- [PROVIDED DATA]:
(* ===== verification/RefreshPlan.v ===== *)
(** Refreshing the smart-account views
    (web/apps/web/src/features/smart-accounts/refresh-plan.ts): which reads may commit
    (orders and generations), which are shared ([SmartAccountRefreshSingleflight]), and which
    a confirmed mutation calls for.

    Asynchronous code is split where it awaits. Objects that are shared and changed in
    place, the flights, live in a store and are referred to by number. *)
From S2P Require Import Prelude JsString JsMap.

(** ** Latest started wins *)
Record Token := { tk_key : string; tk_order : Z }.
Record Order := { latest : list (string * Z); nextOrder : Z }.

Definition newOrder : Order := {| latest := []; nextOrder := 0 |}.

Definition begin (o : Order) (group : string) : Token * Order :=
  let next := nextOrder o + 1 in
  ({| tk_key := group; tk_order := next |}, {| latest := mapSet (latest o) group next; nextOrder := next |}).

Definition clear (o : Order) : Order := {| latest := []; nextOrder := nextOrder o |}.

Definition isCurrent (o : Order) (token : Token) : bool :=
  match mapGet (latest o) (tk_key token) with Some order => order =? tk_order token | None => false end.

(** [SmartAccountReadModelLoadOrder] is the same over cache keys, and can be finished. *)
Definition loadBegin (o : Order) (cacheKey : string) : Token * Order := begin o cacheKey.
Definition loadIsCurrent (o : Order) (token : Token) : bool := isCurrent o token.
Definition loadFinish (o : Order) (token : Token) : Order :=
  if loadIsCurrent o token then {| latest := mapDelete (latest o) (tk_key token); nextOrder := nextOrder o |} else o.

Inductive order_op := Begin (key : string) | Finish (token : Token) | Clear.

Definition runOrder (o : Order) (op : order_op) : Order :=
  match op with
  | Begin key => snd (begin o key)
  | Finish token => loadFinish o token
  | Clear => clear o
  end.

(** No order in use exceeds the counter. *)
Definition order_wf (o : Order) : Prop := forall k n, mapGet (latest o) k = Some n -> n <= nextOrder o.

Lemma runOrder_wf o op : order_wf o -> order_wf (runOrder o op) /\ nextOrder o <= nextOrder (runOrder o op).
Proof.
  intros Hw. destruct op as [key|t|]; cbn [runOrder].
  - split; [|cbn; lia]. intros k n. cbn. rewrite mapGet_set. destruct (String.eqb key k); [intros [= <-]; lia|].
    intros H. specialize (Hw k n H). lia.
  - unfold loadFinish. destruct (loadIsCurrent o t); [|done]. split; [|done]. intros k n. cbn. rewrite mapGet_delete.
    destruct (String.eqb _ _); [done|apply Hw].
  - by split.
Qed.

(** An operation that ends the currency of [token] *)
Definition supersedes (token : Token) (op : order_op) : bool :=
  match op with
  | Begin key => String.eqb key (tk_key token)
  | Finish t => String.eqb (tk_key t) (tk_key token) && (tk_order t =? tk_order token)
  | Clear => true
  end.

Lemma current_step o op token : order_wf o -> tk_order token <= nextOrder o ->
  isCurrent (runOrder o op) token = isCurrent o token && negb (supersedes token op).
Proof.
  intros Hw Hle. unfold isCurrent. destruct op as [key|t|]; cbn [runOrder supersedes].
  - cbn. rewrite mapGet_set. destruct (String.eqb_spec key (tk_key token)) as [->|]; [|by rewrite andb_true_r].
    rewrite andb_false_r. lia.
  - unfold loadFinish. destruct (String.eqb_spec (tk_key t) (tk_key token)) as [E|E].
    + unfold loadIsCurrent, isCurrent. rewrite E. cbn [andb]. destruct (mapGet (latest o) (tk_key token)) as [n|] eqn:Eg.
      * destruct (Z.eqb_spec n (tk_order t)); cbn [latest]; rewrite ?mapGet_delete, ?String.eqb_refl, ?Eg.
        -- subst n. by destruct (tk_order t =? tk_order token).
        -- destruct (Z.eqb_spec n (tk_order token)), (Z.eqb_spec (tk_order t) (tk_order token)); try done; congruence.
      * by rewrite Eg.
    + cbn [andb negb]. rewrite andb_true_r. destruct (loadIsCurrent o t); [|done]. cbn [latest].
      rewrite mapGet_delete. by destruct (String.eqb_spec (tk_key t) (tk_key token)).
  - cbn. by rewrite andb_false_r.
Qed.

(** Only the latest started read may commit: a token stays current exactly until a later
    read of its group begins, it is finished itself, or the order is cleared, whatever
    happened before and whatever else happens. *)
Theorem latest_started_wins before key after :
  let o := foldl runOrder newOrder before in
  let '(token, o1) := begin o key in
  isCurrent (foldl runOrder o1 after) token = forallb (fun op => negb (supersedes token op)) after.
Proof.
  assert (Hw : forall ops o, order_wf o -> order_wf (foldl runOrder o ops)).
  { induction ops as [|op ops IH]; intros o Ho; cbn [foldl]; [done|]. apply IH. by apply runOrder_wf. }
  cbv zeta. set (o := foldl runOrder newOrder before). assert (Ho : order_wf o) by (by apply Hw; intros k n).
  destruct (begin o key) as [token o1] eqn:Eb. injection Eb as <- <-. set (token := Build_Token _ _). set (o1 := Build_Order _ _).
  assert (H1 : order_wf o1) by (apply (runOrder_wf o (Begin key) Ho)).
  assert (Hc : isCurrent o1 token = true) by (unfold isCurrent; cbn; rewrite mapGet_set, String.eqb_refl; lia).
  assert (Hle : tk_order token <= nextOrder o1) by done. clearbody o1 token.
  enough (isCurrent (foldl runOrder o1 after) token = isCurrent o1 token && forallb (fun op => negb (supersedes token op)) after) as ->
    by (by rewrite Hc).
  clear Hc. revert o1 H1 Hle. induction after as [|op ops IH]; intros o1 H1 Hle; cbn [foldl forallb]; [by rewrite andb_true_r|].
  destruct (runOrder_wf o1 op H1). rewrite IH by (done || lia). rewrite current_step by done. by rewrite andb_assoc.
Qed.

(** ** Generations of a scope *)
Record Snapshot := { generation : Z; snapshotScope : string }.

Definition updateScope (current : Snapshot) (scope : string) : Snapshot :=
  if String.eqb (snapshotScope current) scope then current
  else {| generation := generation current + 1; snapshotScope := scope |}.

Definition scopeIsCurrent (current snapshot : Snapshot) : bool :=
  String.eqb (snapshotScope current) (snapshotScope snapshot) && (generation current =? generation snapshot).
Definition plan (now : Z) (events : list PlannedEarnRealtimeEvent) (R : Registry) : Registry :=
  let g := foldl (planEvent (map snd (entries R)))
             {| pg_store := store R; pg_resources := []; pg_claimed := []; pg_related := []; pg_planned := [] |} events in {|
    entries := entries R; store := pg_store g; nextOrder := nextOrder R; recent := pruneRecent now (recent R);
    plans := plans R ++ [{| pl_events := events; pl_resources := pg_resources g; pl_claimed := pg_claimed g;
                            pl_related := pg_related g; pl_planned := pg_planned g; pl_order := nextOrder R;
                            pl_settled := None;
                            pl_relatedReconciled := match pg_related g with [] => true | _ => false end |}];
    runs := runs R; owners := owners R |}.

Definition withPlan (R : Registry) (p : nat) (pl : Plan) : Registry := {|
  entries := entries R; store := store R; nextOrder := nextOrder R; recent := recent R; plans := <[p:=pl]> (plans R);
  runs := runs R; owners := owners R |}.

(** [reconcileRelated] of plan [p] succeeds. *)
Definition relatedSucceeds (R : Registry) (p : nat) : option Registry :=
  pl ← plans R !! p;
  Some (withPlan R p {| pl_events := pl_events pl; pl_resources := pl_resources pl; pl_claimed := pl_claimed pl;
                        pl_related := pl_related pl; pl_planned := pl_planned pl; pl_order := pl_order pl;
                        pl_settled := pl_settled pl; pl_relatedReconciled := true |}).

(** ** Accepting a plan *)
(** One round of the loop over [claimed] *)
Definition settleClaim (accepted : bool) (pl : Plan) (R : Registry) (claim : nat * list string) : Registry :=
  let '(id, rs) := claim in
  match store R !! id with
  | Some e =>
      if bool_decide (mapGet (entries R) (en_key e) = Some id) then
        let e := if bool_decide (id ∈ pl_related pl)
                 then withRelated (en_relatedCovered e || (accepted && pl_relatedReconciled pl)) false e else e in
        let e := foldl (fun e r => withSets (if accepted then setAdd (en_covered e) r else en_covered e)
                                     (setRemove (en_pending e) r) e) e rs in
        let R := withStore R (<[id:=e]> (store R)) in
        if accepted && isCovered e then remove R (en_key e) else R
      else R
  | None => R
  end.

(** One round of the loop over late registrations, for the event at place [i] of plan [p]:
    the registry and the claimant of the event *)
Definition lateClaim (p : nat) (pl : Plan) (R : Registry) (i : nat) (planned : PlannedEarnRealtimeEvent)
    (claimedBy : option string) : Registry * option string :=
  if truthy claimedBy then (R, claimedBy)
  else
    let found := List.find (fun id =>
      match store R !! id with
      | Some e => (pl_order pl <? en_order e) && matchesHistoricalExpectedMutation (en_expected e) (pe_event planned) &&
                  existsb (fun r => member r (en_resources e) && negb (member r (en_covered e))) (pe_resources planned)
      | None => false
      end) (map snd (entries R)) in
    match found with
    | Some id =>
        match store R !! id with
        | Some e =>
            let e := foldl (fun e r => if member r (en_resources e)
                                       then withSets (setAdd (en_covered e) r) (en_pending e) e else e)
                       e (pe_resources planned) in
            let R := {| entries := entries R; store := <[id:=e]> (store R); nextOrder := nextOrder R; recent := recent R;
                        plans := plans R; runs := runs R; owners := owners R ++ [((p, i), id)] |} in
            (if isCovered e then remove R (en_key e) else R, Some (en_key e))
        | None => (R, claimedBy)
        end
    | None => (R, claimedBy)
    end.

- [WHAT YOU WILL DO]: Set down again, word for word, the stretch of records from the line with "generation : Z;" to the line with "String.eqb (snapshotScope current) (snapshotScope", both of those lines included.

- [RESPONSE BELOW]:
Record Snapshot := { generation : Z; snapshotScope : string }.

Definition updateScope (current : Snapshot) (scope : string) : Snapshot :=
  if String.eqb (snapshotScope current) scope then current
  else {| generation := generation current + 1; snapshotScope := scope |}.

Definition scopeIsCurrent (current snapshot : Snapshot) : bool :=
  String.eqb (snapshotScope current) (snapshotScope snapshot) && (generation current =? generation snapshot).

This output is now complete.